Records for this task
==========

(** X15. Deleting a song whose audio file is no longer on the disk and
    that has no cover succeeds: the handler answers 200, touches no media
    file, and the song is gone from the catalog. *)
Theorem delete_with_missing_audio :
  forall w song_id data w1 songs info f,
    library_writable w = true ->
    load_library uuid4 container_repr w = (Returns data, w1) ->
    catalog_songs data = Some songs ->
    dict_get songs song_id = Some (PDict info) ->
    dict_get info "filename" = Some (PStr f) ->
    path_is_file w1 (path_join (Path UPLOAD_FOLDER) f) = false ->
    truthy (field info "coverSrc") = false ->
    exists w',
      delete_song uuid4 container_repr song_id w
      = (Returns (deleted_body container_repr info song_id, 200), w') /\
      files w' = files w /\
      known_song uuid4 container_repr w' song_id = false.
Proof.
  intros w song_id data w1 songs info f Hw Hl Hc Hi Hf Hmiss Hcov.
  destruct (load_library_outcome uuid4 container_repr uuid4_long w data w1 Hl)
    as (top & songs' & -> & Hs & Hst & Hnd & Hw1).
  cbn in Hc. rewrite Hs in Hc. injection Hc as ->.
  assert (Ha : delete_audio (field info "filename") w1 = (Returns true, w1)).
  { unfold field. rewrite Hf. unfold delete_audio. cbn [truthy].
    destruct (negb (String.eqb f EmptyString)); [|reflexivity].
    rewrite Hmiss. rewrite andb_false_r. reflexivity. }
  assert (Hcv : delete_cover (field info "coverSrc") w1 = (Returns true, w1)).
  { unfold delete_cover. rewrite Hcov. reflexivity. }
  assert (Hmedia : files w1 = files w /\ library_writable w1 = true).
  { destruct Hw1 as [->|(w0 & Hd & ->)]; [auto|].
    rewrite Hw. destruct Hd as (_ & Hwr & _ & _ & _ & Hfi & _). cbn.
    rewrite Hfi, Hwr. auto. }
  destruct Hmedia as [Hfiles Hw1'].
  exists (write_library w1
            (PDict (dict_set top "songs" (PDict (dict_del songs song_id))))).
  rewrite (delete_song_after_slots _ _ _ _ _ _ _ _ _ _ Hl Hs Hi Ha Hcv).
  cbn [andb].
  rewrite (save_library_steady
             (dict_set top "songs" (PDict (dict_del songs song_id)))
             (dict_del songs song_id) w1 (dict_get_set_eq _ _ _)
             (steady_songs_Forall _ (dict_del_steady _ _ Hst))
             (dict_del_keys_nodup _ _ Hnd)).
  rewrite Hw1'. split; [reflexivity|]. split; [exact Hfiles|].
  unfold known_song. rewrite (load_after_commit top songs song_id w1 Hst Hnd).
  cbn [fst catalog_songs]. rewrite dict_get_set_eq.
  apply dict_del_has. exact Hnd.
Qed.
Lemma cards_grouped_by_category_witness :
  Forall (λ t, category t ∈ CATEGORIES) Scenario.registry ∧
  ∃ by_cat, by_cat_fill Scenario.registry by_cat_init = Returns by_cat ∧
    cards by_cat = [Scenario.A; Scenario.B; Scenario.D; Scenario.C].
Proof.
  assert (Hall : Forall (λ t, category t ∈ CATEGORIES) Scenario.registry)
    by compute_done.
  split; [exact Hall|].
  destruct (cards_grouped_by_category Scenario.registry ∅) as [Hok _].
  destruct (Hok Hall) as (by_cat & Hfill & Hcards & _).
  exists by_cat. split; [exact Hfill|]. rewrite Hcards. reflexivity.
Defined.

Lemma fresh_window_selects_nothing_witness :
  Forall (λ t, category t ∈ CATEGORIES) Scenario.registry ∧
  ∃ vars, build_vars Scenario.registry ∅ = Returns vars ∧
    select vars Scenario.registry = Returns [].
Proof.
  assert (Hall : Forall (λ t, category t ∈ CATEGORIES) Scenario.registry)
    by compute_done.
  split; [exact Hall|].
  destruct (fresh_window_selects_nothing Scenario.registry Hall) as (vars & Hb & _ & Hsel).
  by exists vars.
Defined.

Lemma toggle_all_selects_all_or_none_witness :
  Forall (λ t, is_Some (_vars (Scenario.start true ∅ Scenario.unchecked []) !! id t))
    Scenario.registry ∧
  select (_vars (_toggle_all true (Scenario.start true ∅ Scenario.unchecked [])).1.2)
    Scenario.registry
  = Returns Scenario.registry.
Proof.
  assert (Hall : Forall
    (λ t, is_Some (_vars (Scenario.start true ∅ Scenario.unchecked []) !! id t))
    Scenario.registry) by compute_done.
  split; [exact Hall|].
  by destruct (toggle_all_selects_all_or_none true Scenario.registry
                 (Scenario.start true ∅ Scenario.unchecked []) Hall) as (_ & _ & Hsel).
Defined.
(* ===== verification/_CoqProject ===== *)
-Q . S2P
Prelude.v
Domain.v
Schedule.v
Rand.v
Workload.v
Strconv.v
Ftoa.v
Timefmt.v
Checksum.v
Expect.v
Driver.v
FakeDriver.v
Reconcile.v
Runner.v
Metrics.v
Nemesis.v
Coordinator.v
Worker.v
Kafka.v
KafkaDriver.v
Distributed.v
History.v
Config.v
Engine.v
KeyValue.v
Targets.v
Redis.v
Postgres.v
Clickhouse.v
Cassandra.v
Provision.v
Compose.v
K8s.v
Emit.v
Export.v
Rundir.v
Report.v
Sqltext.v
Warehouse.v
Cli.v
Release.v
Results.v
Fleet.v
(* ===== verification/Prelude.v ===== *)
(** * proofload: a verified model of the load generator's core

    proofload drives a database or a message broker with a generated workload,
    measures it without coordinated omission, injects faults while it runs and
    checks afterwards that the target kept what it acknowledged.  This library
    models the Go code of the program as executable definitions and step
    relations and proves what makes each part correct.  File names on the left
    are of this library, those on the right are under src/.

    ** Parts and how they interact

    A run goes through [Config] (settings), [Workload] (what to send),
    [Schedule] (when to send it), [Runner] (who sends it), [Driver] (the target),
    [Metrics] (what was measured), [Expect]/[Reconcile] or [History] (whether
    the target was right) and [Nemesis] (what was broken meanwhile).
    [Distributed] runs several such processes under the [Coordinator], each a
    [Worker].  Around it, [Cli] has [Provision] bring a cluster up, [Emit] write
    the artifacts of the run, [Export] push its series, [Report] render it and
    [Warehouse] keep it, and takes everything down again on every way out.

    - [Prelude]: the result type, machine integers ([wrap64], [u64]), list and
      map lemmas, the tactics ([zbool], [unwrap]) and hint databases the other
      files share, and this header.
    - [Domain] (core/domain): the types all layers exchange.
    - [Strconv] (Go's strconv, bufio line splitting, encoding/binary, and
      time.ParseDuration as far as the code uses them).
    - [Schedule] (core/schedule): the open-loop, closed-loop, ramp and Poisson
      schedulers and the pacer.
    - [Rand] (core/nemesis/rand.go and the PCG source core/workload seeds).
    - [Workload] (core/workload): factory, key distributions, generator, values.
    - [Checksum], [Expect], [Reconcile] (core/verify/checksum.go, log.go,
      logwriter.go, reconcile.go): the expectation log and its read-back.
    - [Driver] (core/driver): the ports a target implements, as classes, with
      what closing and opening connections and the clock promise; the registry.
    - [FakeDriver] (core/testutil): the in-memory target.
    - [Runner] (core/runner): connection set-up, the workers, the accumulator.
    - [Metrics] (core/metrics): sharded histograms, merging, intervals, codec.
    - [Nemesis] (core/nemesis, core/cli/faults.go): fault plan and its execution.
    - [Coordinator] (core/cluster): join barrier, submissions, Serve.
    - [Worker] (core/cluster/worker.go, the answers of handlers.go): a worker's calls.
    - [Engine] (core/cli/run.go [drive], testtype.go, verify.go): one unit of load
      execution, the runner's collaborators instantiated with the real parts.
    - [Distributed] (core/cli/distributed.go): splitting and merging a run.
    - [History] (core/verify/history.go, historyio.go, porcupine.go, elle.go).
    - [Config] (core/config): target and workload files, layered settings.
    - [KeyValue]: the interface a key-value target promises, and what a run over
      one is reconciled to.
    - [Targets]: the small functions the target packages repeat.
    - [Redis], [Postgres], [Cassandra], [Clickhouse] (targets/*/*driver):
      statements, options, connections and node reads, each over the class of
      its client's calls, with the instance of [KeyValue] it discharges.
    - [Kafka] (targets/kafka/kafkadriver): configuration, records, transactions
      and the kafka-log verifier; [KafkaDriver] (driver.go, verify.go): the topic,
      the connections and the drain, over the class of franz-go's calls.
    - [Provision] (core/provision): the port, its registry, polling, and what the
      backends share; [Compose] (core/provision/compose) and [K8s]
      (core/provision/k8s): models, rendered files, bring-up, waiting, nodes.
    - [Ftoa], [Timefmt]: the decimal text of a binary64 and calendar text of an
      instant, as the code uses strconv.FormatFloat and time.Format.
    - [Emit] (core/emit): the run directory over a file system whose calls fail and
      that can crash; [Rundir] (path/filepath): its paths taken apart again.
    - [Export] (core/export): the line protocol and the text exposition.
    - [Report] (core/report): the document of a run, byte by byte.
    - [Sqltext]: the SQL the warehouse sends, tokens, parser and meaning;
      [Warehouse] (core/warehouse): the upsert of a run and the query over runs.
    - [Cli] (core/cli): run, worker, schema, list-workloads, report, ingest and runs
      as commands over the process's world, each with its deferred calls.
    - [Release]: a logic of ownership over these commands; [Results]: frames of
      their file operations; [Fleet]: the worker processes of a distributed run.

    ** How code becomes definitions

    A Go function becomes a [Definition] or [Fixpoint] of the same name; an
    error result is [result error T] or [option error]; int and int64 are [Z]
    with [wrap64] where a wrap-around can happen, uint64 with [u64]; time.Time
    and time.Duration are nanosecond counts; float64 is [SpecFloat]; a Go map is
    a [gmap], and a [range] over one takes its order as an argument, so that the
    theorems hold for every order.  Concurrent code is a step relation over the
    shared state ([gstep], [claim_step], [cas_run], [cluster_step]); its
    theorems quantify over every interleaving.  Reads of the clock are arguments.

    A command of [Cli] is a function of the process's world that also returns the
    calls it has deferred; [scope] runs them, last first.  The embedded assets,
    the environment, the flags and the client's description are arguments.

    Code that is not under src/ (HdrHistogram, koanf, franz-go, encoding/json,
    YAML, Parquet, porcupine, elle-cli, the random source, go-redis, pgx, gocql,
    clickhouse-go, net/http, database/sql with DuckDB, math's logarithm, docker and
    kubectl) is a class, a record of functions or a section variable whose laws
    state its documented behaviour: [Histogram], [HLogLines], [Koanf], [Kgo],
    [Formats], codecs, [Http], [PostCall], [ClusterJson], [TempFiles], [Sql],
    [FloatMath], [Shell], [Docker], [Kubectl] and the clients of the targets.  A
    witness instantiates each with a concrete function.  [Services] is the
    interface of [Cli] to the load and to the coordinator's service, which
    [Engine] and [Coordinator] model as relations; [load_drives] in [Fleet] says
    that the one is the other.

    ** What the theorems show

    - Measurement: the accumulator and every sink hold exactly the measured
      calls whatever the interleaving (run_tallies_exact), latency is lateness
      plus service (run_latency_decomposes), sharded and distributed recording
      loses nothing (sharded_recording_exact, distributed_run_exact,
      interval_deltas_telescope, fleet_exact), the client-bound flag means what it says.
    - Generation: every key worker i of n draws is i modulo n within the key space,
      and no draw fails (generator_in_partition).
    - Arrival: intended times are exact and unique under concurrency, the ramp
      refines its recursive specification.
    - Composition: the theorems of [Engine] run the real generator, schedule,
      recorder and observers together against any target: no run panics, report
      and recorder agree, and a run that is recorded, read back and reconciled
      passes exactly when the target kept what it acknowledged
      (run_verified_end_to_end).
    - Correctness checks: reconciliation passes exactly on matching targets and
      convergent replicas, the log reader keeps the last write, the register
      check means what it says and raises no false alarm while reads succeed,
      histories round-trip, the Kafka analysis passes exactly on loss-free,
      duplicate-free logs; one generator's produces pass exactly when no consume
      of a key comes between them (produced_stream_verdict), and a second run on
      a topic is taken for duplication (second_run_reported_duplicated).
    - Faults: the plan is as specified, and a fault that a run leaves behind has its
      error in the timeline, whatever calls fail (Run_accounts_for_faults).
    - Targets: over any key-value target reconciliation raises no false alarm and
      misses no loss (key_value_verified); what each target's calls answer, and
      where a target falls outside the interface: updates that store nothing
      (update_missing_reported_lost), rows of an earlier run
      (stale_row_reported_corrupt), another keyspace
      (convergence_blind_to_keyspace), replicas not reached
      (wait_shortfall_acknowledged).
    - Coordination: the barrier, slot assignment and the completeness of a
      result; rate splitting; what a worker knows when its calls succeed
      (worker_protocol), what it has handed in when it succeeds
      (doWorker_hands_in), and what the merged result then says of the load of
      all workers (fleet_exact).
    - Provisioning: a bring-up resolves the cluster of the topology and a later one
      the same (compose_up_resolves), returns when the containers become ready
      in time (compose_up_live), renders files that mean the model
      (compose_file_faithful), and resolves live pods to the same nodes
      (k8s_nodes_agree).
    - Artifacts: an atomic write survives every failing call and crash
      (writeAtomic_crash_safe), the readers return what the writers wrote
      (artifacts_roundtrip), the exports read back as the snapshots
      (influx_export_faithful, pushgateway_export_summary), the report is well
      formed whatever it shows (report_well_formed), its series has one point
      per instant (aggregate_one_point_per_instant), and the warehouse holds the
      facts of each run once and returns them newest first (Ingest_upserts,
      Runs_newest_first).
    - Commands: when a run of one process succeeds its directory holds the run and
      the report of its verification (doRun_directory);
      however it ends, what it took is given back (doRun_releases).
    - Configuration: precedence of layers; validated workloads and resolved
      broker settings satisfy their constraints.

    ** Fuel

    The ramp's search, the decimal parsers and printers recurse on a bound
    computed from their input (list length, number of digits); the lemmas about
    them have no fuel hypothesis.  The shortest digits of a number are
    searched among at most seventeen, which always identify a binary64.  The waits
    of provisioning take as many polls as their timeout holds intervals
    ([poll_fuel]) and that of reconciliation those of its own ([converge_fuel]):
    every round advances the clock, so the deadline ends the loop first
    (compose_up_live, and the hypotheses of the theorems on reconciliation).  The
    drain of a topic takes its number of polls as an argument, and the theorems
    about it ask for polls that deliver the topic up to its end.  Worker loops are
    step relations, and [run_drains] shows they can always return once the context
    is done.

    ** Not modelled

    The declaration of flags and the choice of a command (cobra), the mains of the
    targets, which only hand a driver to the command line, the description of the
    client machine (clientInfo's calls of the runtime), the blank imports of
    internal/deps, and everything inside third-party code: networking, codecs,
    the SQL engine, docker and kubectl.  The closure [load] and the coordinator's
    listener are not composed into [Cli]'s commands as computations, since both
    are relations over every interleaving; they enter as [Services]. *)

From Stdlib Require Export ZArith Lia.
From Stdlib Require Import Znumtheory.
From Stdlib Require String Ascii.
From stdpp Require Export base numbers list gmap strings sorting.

==========

Work task
Check each line of the data above for the word "says" and say how many lines contain it, giving nothing besides the number.

Task answer
4